──────── GIVEN DATA ────────

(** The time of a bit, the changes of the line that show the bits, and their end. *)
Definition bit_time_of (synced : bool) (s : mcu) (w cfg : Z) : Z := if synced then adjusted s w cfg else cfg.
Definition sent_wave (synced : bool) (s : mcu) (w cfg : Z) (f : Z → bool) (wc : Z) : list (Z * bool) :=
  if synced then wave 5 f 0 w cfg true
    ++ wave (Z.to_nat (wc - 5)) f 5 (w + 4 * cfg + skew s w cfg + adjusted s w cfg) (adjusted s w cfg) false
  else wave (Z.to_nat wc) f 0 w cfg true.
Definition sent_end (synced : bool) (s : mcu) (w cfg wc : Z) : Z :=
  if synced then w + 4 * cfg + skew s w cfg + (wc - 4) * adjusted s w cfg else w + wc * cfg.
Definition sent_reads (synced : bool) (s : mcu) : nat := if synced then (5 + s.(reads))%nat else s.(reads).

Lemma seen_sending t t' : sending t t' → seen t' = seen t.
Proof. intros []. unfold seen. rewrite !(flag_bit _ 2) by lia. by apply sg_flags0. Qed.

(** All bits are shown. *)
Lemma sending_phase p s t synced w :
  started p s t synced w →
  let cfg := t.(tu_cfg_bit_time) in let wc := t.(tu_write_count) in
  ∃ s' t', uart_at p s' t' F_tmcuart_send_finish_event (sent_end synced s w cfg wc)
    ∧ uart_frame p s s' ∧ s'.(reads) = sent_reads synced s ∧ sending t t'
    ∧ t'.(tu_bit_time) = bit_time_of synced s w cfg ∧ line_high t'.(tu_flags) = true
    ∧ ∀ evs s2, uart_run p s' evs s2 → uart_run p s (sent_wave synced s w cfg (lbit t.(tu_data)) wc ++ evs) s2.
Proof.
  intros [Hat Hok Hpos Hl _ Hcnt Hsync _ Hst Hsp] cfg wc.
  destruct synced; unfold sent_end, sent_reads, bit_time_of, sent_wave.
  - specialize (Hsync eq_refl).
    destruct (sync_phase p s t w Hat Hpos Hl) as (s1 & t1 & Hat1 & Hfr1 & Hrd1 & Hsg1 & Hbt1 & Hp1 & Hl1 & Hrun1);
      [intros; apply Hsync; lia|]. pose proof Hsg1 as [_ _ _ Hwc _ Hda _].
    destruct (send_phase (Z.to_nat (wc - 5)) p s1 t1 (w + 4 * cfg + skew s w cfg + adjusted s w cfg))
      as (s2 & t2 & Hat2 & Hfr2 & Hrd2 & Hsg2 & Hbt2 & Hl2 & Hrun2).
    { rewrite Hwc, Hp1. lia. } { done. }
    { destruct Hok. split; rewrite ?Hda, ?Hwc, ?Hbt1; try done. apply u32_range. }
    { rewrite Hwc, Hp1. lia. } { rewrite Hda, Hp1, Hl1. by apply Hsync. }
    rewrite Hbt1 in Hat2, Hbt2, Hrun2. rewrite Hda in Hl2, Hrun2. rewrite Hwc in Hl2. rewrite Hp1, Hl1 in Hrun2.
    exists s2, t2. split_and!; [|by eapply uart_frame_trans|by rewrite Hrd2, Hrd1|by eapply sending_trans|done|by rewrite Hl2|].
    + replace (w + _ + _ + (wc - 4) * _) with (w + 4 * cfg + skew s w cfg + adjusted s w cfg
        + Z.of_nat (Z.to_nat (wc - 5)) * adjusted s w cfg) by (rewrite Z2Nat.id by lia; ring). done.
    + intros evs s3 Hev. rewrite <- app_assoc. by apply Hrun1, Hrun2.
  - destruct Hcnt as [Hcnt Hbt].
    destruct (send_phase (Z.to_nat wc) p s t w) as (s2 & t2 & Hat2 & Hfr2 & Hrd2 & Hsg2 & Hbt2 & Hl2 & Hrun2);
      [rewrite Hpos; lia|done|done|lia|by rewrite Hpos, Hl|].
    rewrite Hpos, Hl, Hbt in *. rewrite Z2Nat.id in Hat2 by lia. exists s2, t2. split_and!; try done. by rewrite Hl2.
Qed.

────────

### WORK ORDER
Where the string "bits" occurs in a line above, count that line, and report solely the final figure.

### REPLY
2